As a tribute to early Norwegian settlers, a nine-meter (30-foot) scaled-down replica of a Viking longship is on display in the Bill Fowler Centre (5402 48th Ave., 780/672-4217, summer Mon.–Fri. 8:30 a.m.–8 p.m. and Sat.–Sun. 9:30 a.m.–5:30 p.m., the rest of the year Mon.–Fri. 8:30 a.m.–4:30 p.m., free). Overlooking Mirror Lake, this building is also home to the local tourist information center and the start of a 10-kilometer (6.2-mile) trail system that encircles the lake (2.2 km/1.4 mi) and follows Camrose Creek south to the campground.
The 906-hectare (2,240-acre) Miquelon Lake Provincial Park, 30 kilometers (19 miles) north of Camrose on Highway 833, is part of the massive 650-square-kilometer (250-square-mile) Cooking Lake Moraine, a hummocky, forested region dotted with lakes that extends north to Elk Island National Park .
At the end of the last Ice Age, as the sheet of ice that covered much of the continent receded, it occasionally stalled, as it did in this area. Chunks of ice then broke off and melted, depositing glacial till in mounds. Between the mounds are hollows, known as kettles, which have filled with water.
The Knob and Kettle Trail System starts behind the baseball diamond and is a series of short interconnecting trails through this intriguing landscape. The draw for most visitors is the wide beach fronting a warm and shallow bay. Other amenities include a modern visitor center, a large playground, and an adjacent golf course (780/672-7308).
The park campground (780/672-7274, unserviced sites $22, powered sites $28) has modern washrooms, kitchen shelters, and firewood.
Just a couple of blocks from Mirror Lake, the centrally located Camrose Motel (6116 48th Ave., 780/672-3364, from $70 s or d) has 20 basic rooms, each with a microwave and a small fridge. The town-operated Valleyview Campground (5204 50th Ave., May–Sept., $15–20) has powered sites, showers, a kitchen shelter, and firewood. To get there, follow 53rd Street south from Highway 13 for two kilometers (1.2 miles) and turn left on 39th Avenue.
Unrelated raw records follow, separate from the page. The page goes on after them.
(* ===== verification/GoPath.v ===== *)
(** * Slash-separated paths

    The lexical part of Go's [path/filepath] on Unix: [Clean] and [Join], and
    the walk over path segments that says what confinement means. *)

From Stdlib Require Import Ascii String.
From S2P Require Import Prelude GoString.
Open Scope string_scope.

(** ** [filepath.Clean] *)

(** [out] holds the segments kept so far, last first. *)
Fixpoint clean_segs (rooted : bool) (out segs : list string) : list string :=
  match segs with
  | [] => out
  | seg :: segs' =>
      let out' :=
        if String.eqb seg EmptyString || String.eqb seg "." then out
        else if String.eqb seg ".." then
          match out with
          | [] => if rooted then [] else [".."]
          | top :: up => if String.eqb top ".." then ".." :: out else up
          end
        else seg :: out in
      clean_segs rooted out' segs'
  end.

Definition Clean (p : string) : string :=
  let rooted := has_prefix "/" p in
  let out := rev (clean_segs rooted [] (split_char "/" p)) in
  if rooted then "/" ++ join "/" out
  else match out with
       | [] => "."
       | _ => join "/" out
       end.

(** [filepath.Join]: empty elements are ignored. *)
Definition Join (elems : list string) : string :=
  match List.filter (fun e => negb (String.eqb e EmptyString)) elems with
  | [] => EmptyString
  | es => Clean (join "/" es)
  end.

(** ** Lexical confinement *)

(** Walk path segments from a directory stack: [..] leaves a directory, [.] and
    the empty segment stay. *)
Fixpoint walk (dir : list string) (segs : list string) : option (list string) :=
  match segs with
  | [] => Some dir
  | seg :: segs' =>
      if String.eqb seg ".." then
        match dir with
        | [] => None
        | _ :: up => walk up segs'
        end
      else if String.eqb seg "." || String.eqb seg EmptyString then walk dir segs'
      else walk (seg :: dir) segs'
  end.

(** ** Lemmas *)

Lemma walk_no_dotdot dir segs :
  ".." ∉ segs -> exists sub, walk dir segs = Some (sub ++ dir)%list.
Proof.
  revert dir. induction segs as [|seg segs IH]; intros dir Hn; cbn; [by exists []|].
  apply not_elem_of_cons in Hn as [Hne Hn].
  rewrite (proj2 (String.eqb_neq seg "..")) by done.
  destruct (String.eqb seg "." || String.eqb seg ""); [by apply IH|].
  destruct (IH (seg :: dir) Hn) as [sub ->]. exists (sub ++ [seg])%list.
  by rewrite <- app_assoc.
Qed.


(** ** [filepath.Dir], [filepath.Base] and [filepath.Rel] *)

(** Up to and including the last slash, cleaned. *)
Definition Dir (p : string) : string :=
  match removelast (split_char "/" p) with
  | [] => Clean EmptyString
  | up => Clean (join "/" up ++ "/")
  end.

(** The last element of a path without trailing slashes. *)
Definition Base (p : string) : string :=
  if String.eqb p EmptyString then "."
  else match List.filter (fun s => negb (String.eqb s EmptyString)) (split_char "/" p) with
       | [] => "/"
       | segs => List.last segs EmptyString
       end.

(** The elements of a cleaned path. *)
Definition elements (p : string) : list string :=
  if String.eqb p "." then []
  else List.filter (fun s => negb (String.eqb s EmptyString)) (split_char "/" p).

Fixpoint strip_common (b t : list string) : list string * list string :=
  match b, t with
  | x :: b', y :: t' => if String.eqb x y then strip_common b' t' else (b, t)
  | _, _ => (b, t)
  end.

(** [None]: no relative path can be made. *)
Definition Rel (basepath targpath : string) : option string :=
  let base := Clean basepath in
  let targ := Clean targpath in
  if negb (Bool.eqb (has_prefix "/" base) (has_prefix "/" targ)) then None
  else
    let '(b, t) := strip_common (elements base) (elements targ) in
    match b, t with
    | [], [] => Some "."
    | x :: _, _ =>
        if String.eqb x ".." then None else Some (join "/" (map (fun _ => "..") b ++ t)%list)
    | [], _ => Some (join "/" t)
    end.

(** ** Clean absolute paths *)

Definition plain_seg (s : string) : Prop :=
  s <> EmptyString /\ s <> "." /\ s <> ".." /\ contains_char "/" s = false.

Definition abs_path (segs : list string) : string := "/" ++ join "/" segs.
Definition clean_abs (p : string) : Prop := exists segs, p = abs_path segs /\ Forall plain_seg segs.

Lemma clean_segs_plain out segs :
  Forall plain_seg out -> Forall (fun s => contains_char "/" s = false) segs ->
  Forall plain_seg (clean_segs true out segs).
Proof.
  intros Ho Hs. revert out Ho. induction Hs as [|s segs Hs Hss IH]; intros out Ho; cbn; [done|]. apply IH.
  destruct (String.eqb_spec s EmptyString); [done|]. destruct (String.eqb_spec s "."); [done|]. cbn.
  destruct (String.eqb_spec s ".."); [|by repeat constructor].
  destruct out as [|top up]; [done|]. apply Forall_cons in Ho as [Ht Hu].
  destruct (String.eqb_spec top ".."); [|done]. subst. by destruct Ht as (_ & _ & ? & _).
Qed.

Lemma plain_no_slash segs : Forall plain_seg segs -> Forall (fun s => contains_char "/" s = false) segs.
Proof. intros H. eapply Forall_impl; [exact H|]. by intros s (_ & _ & _ & ?). Qed.

Lemma split_abs_path segs :
  Forall plain_seg segs -> split_char "/" (abs_path segs) = EmptyString :: (if segs is [] then [EmptyString] else segs).
Proof.
  intros H. change (abs_path segs) with (String "/" (join "/" segs)). cbn [split_char].
  rewrite Ascii.eqb_refl. f_equal.
  destruct segs as [|s segs]; [done|]. apply split_join; [done|]. by apply plain_no_slash.
Qed.

Lemma clean_segs_id rooted out segs : Forall plain_seg segs -> clean_segs rooted out segs = (rev segs ++ out)%list.
Proof.
  intros H. revert out. induction H as [|s segs (H1 & H2 & H3 & _) Hs IH]; intros out; [done|]. cbn.
  apply String.eqb_neq in H1, H2, H3. rewrite H1, H2, H3. cbn. rewrite IH. by rewrite <- app_assoc.
Qed.

Lemma clean_segs_app rooted out l1 l2 :
  clean_segs rooted out (l1 ++ l2) = clean_segs rooted (clean_segs rooted out l1) l2.
Proof. revert out. induction l1 as [|s l1 IH]; intros out; [done|]. cbn. by rewrite IH. Qed.

Lemma Clean_rooted p : has_prefix "/" p = true -> clean_abs (Clean p).
Proof.
  intros H. unfold Clean. rewrite H. eexists. split; [reflexivity|].
  apply Forall_rev, clean_segs_plain; [done|apply split_char_no_sep].
Qed.

(** A rooted text whose segments are plain up to empty ones. *)
Lemma Clean_of_segs p segs :
  Forall plain_seg segs -> has_prefix "/" p = true ->
  clean_segs true [] (split_char "/" p) = rev segs -> Clean p = abs_path segs.
Proof. intros Hs Hp Hc. unfold Clean. by rewrite Hp, Hc, rev_involutive. Qed.

Lemma has_prefix_slash s : has_prefix "/" (String "/" s) = true.
Proof. cbn. by destruct s. Qed.

Lemma abs_path_rooted segs : has_prefix "/" (abs_path segs) = true.
Proof. apply has_prefix_slash. Qed.

Lemma Clean_abs_path segs : Forall plain_seg segs -> Clean (abs_path segs) = abs_path segs.
Proof.
  intros H. apply Clean_of_segs; [done|apply abs_path_rooted|]. rewrite split_abs_path by done.
  destruct segs as [|s segs]; [done|]. change (clean_segs true [] (s :: segs) = rev (s :: segs)).
  rewrite clean_segs_id by done. by rewrite app_nil_r.
Qed.

Lemma filter_plain segs :
  Forall plain_seg segs -> List.filter (fun s => negb (String.eqb s EmptyString)) segs = segs.
Proof.
  intros H. induction H as [|x l (Hx & _) Hl IH]; [done|].
  cbn. by rewrite (proj2 (String.eqb_neq _ _) Hx), IH.
Qed.

Lemma elements_abs_path segs : Forall plain_seg segs -> elements (abs_path segs) = segs.
Proof.
  intros H. unfold elements. rewrite (proj2 (String.eqb_neq (abs_path segs) ".")) by discriminate.
  rewrite split_abs_path by done. destruct segs as [|s segs]; [done|].
  cbn [List.filter String.eqb negb]. by apply (filter_plain (s :: segs)).
Qed.

Lemma removelast_cons_snoc {A} (x y : A) l : removelast (x :: l ++ [y])%list = (x :: l)%list.
Proof. change (x :: l ++ [y])%list with ((x :: l) ++ [y])%list. apply removelast_last. Qed.

Lemma join_snoc_empty sep l : l <> [] -> join sep (l ++ [EmptyString])%list = join sep l ++ sep.
Proof.
  intros Hne. induction l as [|s l IH]; [done|]. cbn [join List.app].
  destruct l as [|s2 l]; [cbn; by rewrite append_nil_r|].
  cbn [join List.app] in *. rewrite IH by done. by rewrite !append_assoc.
Qed.

Lemma Dir_abs_path segs s :
  Forall plain_seg (segs ++ [s]) -> Dir (abs_path (segs ++ [s])) = abs_path segs.
Proof.
  intros H. unfold Dir. rewrite split_abs_path by done.
  replace (if (segs ++ [s])%list is [] then [EmptyString] else (segs ++ [s])%list) with (segs ++ [s])%list by by destruct segs.
  rewrite removelast_cons_snoc. apply Forall_app in H as [H Hs].
  apply Clean_of_segs; [done| |].
  - destruct segs; [done|]. apply has_prefix_slash.
  - rewrite <- join_snoc_empty by done.
    rewrite split_join; [|by destruct segs|repeat constructor; apply Forall_app; split; [by apply plain_no_slash|by repeat constructor]].
    change (clean_segs true [] (segs ++ [EmptyString]) = rev segs).
    rewrite clean_segs_app, (clean_segs_id _ _ segs) by done. by rewrite app_nil_r.
Qed.

Lemma Dir_root : Dir (abs_path []) = abs_path [].
Proof. reflexivity. Qed.

Lemma Base_abs_path segs s : Forall plain_seg (segs ++ [s]) -> Base (abs_path (segs ++ [s])) = s.
Proof.
  intros H. unfold Base. rewrite (proj2 (String.eqb_neq (abs_path _) EmptyString)) by discriminate.
  rewrite split_abs_path by done. cbn [List.filter String.eqb negb].
  replace (if (segs ++ [s])%list is [] then [EmptyString] else (segs ++ [s])%list) with (segs ++ [s])%list by by destruct segs.
  rewrite filter_plain by done. pose proof (List.last_last segs s EmptyString) as E.
  destruct (segs ++ [s])%list eqn:E2; [by destruct segs|]. exact E.
Qed.

Lemma join_plain_nonempty segs : segs <> [] -> Forall plain_seg segs -> join "/" segs <> EmptyString.
Proof.
  intros Hne H. destruct H as [|s segs (Hs & _) _]; [done|]. destruct s; [done|]. cbn. by destruct segs.
Qed.

Lemma Join_two a b : a <> EmptyString -> b <> EmptyString -> Join [a; b] = Clean (a ++ "/" ++ b).
Proof.
  intros Ha Hb. unfold Join. cbn [List.filter].
  by rewrite (proj2 (String.eqb_neq _ _) Ha), (proj2 (String.eqb_neq _ _) Hb).
Qed.

Lemma Join_abs_path rs rem :
  Forall plain_seg rs -> Forall plain_seg rem -> rem <> [] ->
  Join [abs_path rs; join "/" rem] = abs_path (rs ++ rem).
Proof.
  intros Hr Hm Hne. rewrite Join_two; [|discriminate|by apply join_plain_nonempty].
  apply Clean_of_segs; [by apply Forall_app| |].
  - apply has_prefix_slash.
  - change ("/" ++ join "/" rem) with (String "/" (join "/" rem)).
    rewrite split_char_concat, split_abs_path, split_join by (try done; by apply plain_no_slash).
    rewrite clean_segs_app, (clean_segs_id _ _ rem) by done. rewrite rev_app_distr. f_equal.
    destruct rs as [|r rs]; [done|]. change (clean_segs true [] (r :: rs) = rev (r :: rs)).
    rewrite clean_segs_id by done. by rewrite app_nil_r.
Qed.

Lemma has_prefix_not_slash a s : a <> "/"%char -> has_prefix "/" (String a s) = false.
Proof.
  intros Ha. change (has_prefix "/" (String a s)) with (if ascii_dec "/" a then String.prefix EmptyString s else false).
  destruct (ascii_dec "/" a); congruence.
Qed.

Lemma Clean_relative segs : segs <> [] -> Forall plain_seg segs -> Clean (join "/" segs) = join "/" segs.
Proof.
  intros Hne H. assert (has_prefix "/" (join "/" segs) = false) as Hp.
  { destruct H as [|s segs (Hs & _ & _ & Hc) _]; [done|]. destruct s as [|a s]; [done|].
    assert (a <> "/"%char) as Ha by (intros ->; cbn in Hc; done).
    destruct segs; by apply has_prefix_not_slash. }
  unfold Clean. rewrite Hp, split_join, clean_segs_id by (try done; by apply plain_no_slash).
  rewrite app_nil_r, rev_involutive. by destruct segs.
Qed.

Lemma Join_relative s rem :
  Forall plain_seg (s :: rem) -> Join [s; join "/" rem] = join "/" (s :: rem).
Proof.
  intros H. pose proof H as (( Hs & _) & Hr)%Forall_cons. destruct rem as [|r rem].
  - unfold Join. cbn. rewrite (proj2 (String.eqb_neq _ _) Hs). cbn.
    rewrite <- (Clean_relative [s]) at 2 by done. done.
  - rewrite Join_two by (try done; by apply join_plain_nonempty).
    by rewrite <- (Clean_relative (s :: r :: rem)) by done.
Qed.

Lemma strip_common_spec b t :
  let '(b', t') := strip_common b t in
  (exists common, b = (common ++ b')%list /\ t = (common ++ t')%list) /\ (b' = [] <-> b `prefix_of` t).
Proof.
  revert t. induction b as [|x b IH]; intros t; cbn.
  - split; [by exists []|]. split; [intros _; apply prefix_nil|done].
  - destruct t as [|y t]; cbn.
    { split; [by exists []|]. split; [done|]. by intros ?%prefix_nil_inv. }
    destruct (String.eqb_spec x y) as [->|Hne].
    + specialize (IH t). destruct (strip_common b t) as [b' t'].
      destruct IH as ((common & -> & ->) & Hp). split; [by exists (y :: common)|].
      rewrite Hp. split; [by apply prefix_cons|by apply prefix_cons_inv_2].
    + split; [by exists []|]. split; [done|]. by intros ?%prefix_cons_inv_1.
Qed.

(** The relative path between clean absolute paths climbs exactly when the base is not a prefix. *)
Lemma Rel_abs_path b t :
  Forall plain_seg b -> Forall plain_seg t ->
  exists segs, Rel (abs_path b) (abs_path t) = Some (join "/" segs) /\ segs <> []
    /\ Forall (fun s => contains_char "/" s = false) segs /\ (".." ∉ segs <-> b `prefix_of` t).
Proof.
  intros Hb Ht. unfold Rel. rewrite !Clean_abs_path, !elements_abs_path, !abs_path_rooted by done. cbn [Bool.eqb negb].
  pose proof (strip_common_spec b t) as S. destruct (strip_common b t) as [b' t'].
  destruct S as ((common & -> & ->) & Hp).
  apply Forall_app in Hb as [_ Hb], Ht as [_ Ht].
  destruct b' as [|x b'].
  - assert (".." ∉ t') as Hn by (intros Hin; rewrite Forall_forall in Ht; by destruct (Ht _ Hin) as (_ & _ & ? & _)).
    destruct t' as [|y t'].
    + exists ["."]. split_and!; [done|done|by repeat constructor|].
      split; [intros _; by apply Hp|intros _; set_solver].
    + exists (y :: t'). split_and!; [done|done|by apply plain_no_slash|]. by rewrite <- Hp.
  - apply Forall_cons in Hb as [(_ & _ & Hx & _) Hb]. rewrite (proj2 (String.eqb_neq _ _) Hx).
    eexists. split_and!; [reflexivity|done| |].
    + apply Forall_app. split; [|by apply plain_no_slash]. by apply Forall_map, Forall_true.
    + rewrite <- Hp. split; [|done]. intros Hn. exfalso. apply Hn. cbn. left.
Qed.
The friendly, country-style atmosphere is similar at Camrose Railway Station (44th St., 780/672-3099, mid-May–Aug. Thurs.–Fri. 1–5 p.m., Sat. 10 a.m.–5 p.m.). It’s typical tearoom fare in a restored station. Call ahead for a Saturday schedule—often it’s a theme with links to Camrose’s past (German, Ukrainian, Native, etc).
Along the highway through town, the Monte Carlo Restaurant (4907 48th Ave., Sun.–Mon. 11 a.m.–8 p.m., Tues.–Thurs. 11 a.m.–9 p.m., Fri.–Sat. 11 a.m.–10 p.m., $14–26) is the most popular place in town for a special night out, although the menu isn’t particularly creative (think fettuccini alfredo, roast chicken, fish-and-chips, and pork souvlaki).